Ae guzarne waali hawa zara
mere doston, meri dilruba meri maa
ko mera payaam de,unhein jake too ye payam de
« Mein vapas aaonga, mein vapas aoonga
phir apne gaaon mein, usi ke chaon mein
ki maa ke aanchal se, gaon ke peepal se
kisi ke kaajal se kiya jo vaada tha woh nibhaonga
Mein ikdin aoonga, mein ikdin aaonga... »

         [ô vent de passage, vas-y
va voir mes amis, mon amour, ma mère
donne-leur mon message, dis-leur
« Je serai de retour, j’y retournerai un jour.
la parole donnée, à mon village, à ses ombres ;
au voile de ma mère, au vieux peepal
à sa belladone, un jour je tiendrai parole
je serai de retour, j’y retournerai un jour... »]

  Si dans Border, la séquence a un but plutôt de rapprochement spatial avec quelques incursions dans le passé pour constituer un cadre, dans Umrao Jaan (1981, réalisateur et producteur : Muzaffar Ali ; compositeur : Khayyam ; parolier : Shahryar), le spectateur suit l’héroïne de l’enfance à l’âge adulte dès la première chanson. Ce film, représentatif du courant « médian », retrace la vie d’une des poétesses et tawaifs (courtisanes) les plus célèbres du XIXe siècle, Umrao Jaan Ada, qui a été enlevée enfant, et vendue à un kotha (maison close) où elle a appris la musique, la danse et la poésie. Le film possède une bande musicale qui comprend des ghazals parmi les plus remarquables de l’histoire du cinéma de l’Inde. La première chanson, pratham dhar dhyan - raagmala (interprétée par Ustad Ghulam Mustafa Khan, Shahida Khan et Runa Prasad) commence avec une séance de riyaz (répétition) où la petite Umrao Jaan apprend - contre son gré - la musique classique, la danse kathak.
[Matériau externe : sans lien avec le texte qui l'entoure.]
(** [await chrome.storage.local.set({ sessions: value })]: a resolved write
    replaces the whole stored list; a rejected one writes nothing. *)
Definition chrome_storage_local_set (r : reply unit) (value : list Session)
  : M unit :=
  await r;;
  modify (λ p, with_storage
                 {| stored_sessions := Some value;
                    stored_darkMode := stored_darkMode (storage p) |} p);;
  emit (StorageSetSessions value).

(** [await chrome.storage.local.get(['sessions'])], then [result.sessions]:
    [None] is [undefined]. *)
Definition chrome_storage_local_get (r : reply unit)
  : M (option (list Session)) :=
  await r;; gets (λ p, stored_sessions (storage p)).

(** [chrome.tabs.create({ url, active })] issues the request and hands back
    its promise. *)
Definition chrome_tabs_create (r : reply unit) (u : Js.str) (active : bool)
  : M (reply unit) :=
  emit (TabCreateRequested u active);; mret r.

(** [await] on that promise: control comes back once it has settled. *)
Definition await_created (r : reply unit) : M unit :=
  emit (TabCreateSettled (match r with Resolved _ => true | Rejected _ => false end));;
  await r.

(** [for (const x of xs) { body }], the iterations numbered from [i]. *)
Fixpoint for_of {A} (body : nat → A → M unit) (i : nat) (xs : list A) : M unit :=
  match xs with
  | [] => mret tt
  | x :: rest => body i x;; for_of body (S i) rest
  end.

(** [xs.findIndex(s => s.timestamp === timestamp)]; [None] is [-1]. *)
Definition findIndex (ts : Z) (ss : list Session) : option nat :=
  fst <$> list_find (λ s, timestamp s = ts) ss.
Les plans successifs indiquent le passage du temps et les progrès faits par l’élève. Vers la fin de la séquence, nous découvrons l’actrice Rekha (qui interprète le rôle de l’adulte Umrao Jaan) .... encore à une séance de riyaz : il y a eu, donc, un saut d’une dizaine d’années à travers le seul symbole de permanence dans sa vie : la musique. Cet usage de la chanson pour marquer la course du temps est très fréquent, même si souvent il est fait d’une manière beaucoup moins subtile : dans plusieurs films (surtout des années 70 et 80 et surtout des films d’Amitabh Bacchan), la transition entre le héros enfant et l'adulte se fait à travers une chanson, souvent en compagnie de sa famille, son meilleur ami ou son amour d’enfance (Amar Akbar Anthony, Meri Jung, Mukaddar ka Sikandar, Yaarana etc.)
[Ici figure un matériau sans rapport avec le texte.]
Lemma process_image_results w self source :
  length (results (fst (YOLORun._process_image w self source))) <= 1.
Proof.
  unfold YOLORun._process_image, YOLORun.load_if_none, YOLORun._load_model.
  destruct source as [path|]; [|simpl; lia].
  destruct (imread (YOLORun.w_env w) path) as [f|]; [|simpl; lia].
  destruct (YOLORun.model self);
    [|destruct (YOLORun.yolo_load w _); [simpl; lia|]];
    (destruct (infer _ _ f) as [ex|dets]; [simpl; lia|]);
    unfold YOLOWorker.apply_delay;
    destruct (0 <? inference_delay (YOLORun.settings self))%Z; simpl; lia.
Qed.

Lemma run_image_results w self source :
  length (results (fst (YOLORun.run w self (YOLORun.ImageJob source)))) <= 1.
Proof.
  unfold YOLORun.run, YOLORun.load_at_start, YOLORun._load_model.
  destruct (YOLORun.model self) eqn:Hm.
  - pose proof (process_image_results w self source) as H.
    destruct (YOLORun._process_image w self source) as [tr self2]. exact H.
  - destruct (YOLORun.enabled_at w 0).
    + destruct (YOLORun.yolo_load w _); [simpl; lia|].
      match goal with |- context [YOLORun._process_image w ?s source] =>
        pose proof (process_image_results w s source) as H;
        destruct (YOLORun._process_image w s source) as [tr self2] end. exact H.
    + pose proof (process_image_results w self source) as H.
      destruct (YOLORun._process_image w self source) as [tr self2]. exact H.
Qed.

End MainWindowFacts.

Module MainWindowClaims.
Import Runtime DM DMSpec DMFacts HistorySpec HistoryFacts YOLOTrace MainWindow.
Import MainWindowFacts.

(** X18: a folder run seen from the main window ([run_folder_detection],
    the slots of the worker's signals, then [on_batch_finished]) adds
    exactly one session to the history and leaves none open: its mode is
    [folder], it holds one frame per [batch_item_processed] signal, in
    order, under the base name of the file and with the detections of
    the signal, and its counters are the number of these items and of
    their detections. [batch_results] holds the same items. A session
    that was open before is dropped. *)
Theorem X18_folder_run_session now_at model_name tr self :
  reachable (detection_manager self) ->
  let self' := folder_run now_at model_name tr self in
  let its := items tr in
  batch_results self' = its /\
  current_session (detection_manager self') = None /\
  reachable (detection_manager self') /\
  exists s,
    detection_history (detection_manager self') =
      detection_history (detection_manager self) ++ [s] /\
    mode s = "folder"%string /\ model s = model_name /\
    map frame_key (s_detections s) = map item_key its /\
    total_frames (stats s) = length its /\
    total_detections (stats s) = sum_list_with (fun it => length (snd it)) its /\
    closed_consistent s.
Proof.
  intros Hreach self' its. subst self' its. unfold folder_run.
  set (self1 := run_folder_detection (now_at 0) model_name self).
  assert (Hreach1 : reachable (detection_manager self1)).
  { exact (reach_call _ (StartSession (now_at 0 0) (now_at 0 1) "folder" model_name) Hreach). }
  destruct (deliver_folder now_at tr 1 self1 _ eq_refl)
    as (Hb & Hh & Hr & cs' & Hcs' & Hmo & Hmd & Hf).
  set (self2 := deliver (folder_slot now_at) 1 tr self1) in *.
  destruct (end_session_frames (now_at (S (length tr)) 0) _ cs' Hcs')
    as (Hnone & s & Hs & Hfs & Hmos & Hmds).
  assert (Hreach' : reachable (detection_manager (on_batch_finished (now_at (S (length tr))) self2))).
  { exact (reach_call _ (EndSession (now_at (S (length tr)) 0)) (Hr Hreach1)). }
  split; [exact Hb|]. split; [exact Hnone|]. split; [exact Hreach'|].
  exists s. simpl in Hs |- *.
  assert (Hkeys : map frame_key (s_detections s) = map item_key (items tr)).
  { rewrite Hfs, Hf. reflexivity. }
  assert (Hcons : closed_consistent s).
  { pose proof (reachable_history _ Hreach') as Hall. rewrite Forall_forall in Hall.
    apply Hall. simpl. rewrite Hs. set_solver. }
  split; [by rewrite Hs, Hh|]. split; [by rewrite Hmos, Hmo|]. split; [by rewrite Hmds, Hmd|].
  split; [exact Hkeys|].
  pose proof Hcons as (_ & Htf & Htd & _).
  split; [|split; [|exact Hcons]].
  - rewrite Htf, <- (length_map frame_key), Hkeys. by rewrite length_map.
  - rewrite Htd. unfold all_detections.
    assert (Hd : map f_detections (s_detections s) = map snd (items tr)).
    { apply (f_equal (map snd)) in Hkeys. rewrite !map_map in Hkeys. exact Hkeys. }
    rewrite Hd. apply (length_concat_sum snd).
Qed.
   Dans d’autres cas, la chanson représente un mouvement temporel, certes, mais ne correspondant pas à des décennies ou des années : il s’agit de la mise en place d’une période, d’une habitude ou d’une relation. Par exemple, dans le film Ghar (Maison, 1978 ; réalisateur : Sippy ; producteur : N.N. Sippy ; compositeur : R.D. Burman ; parolier : Gulzar), la mise en image de la chanson Aaj kal paav zamin par nahin rahte mere (Mes pieds ne touchent pas terre ces jours-ci) dépeint l’époque où le héros fait la cour à l’héroïne : le passage du temps est visible à travers le changement d’habits et de saisons, ou bien les lieux de rencontre. Tandis que, dans Dilwale Dulhaniya Lejayange, le réalisateur exploite la chanson dans un but assez novateur pour le cinéma hindi : il fait une projection dans le futur des personnages principaux avec la chanson Tujhe dekha to jana sanam (Il m’a fallu te voir pour savoir...) qui s’insère à mi-chemin de l’histoire, au moment où le héros et l’héroïne se retrouvent en Inde après une séparation forcée et reconnaissent leur amour. Le public entrevoit à travers cette séquence des moments de la vie de Raaj et Simran après leur mariage ; or le film se termine quand le père de Simran donne son accord pour leur mariage après maintes péripéties et du suspense jusqu’au dernier moment (car elle est promise à un autre, et le père se présente avant tout comme un homme de parole). Le dernier plan du film reprend une scène de ladite chanson, soit un aperçu de la suite du happy-end.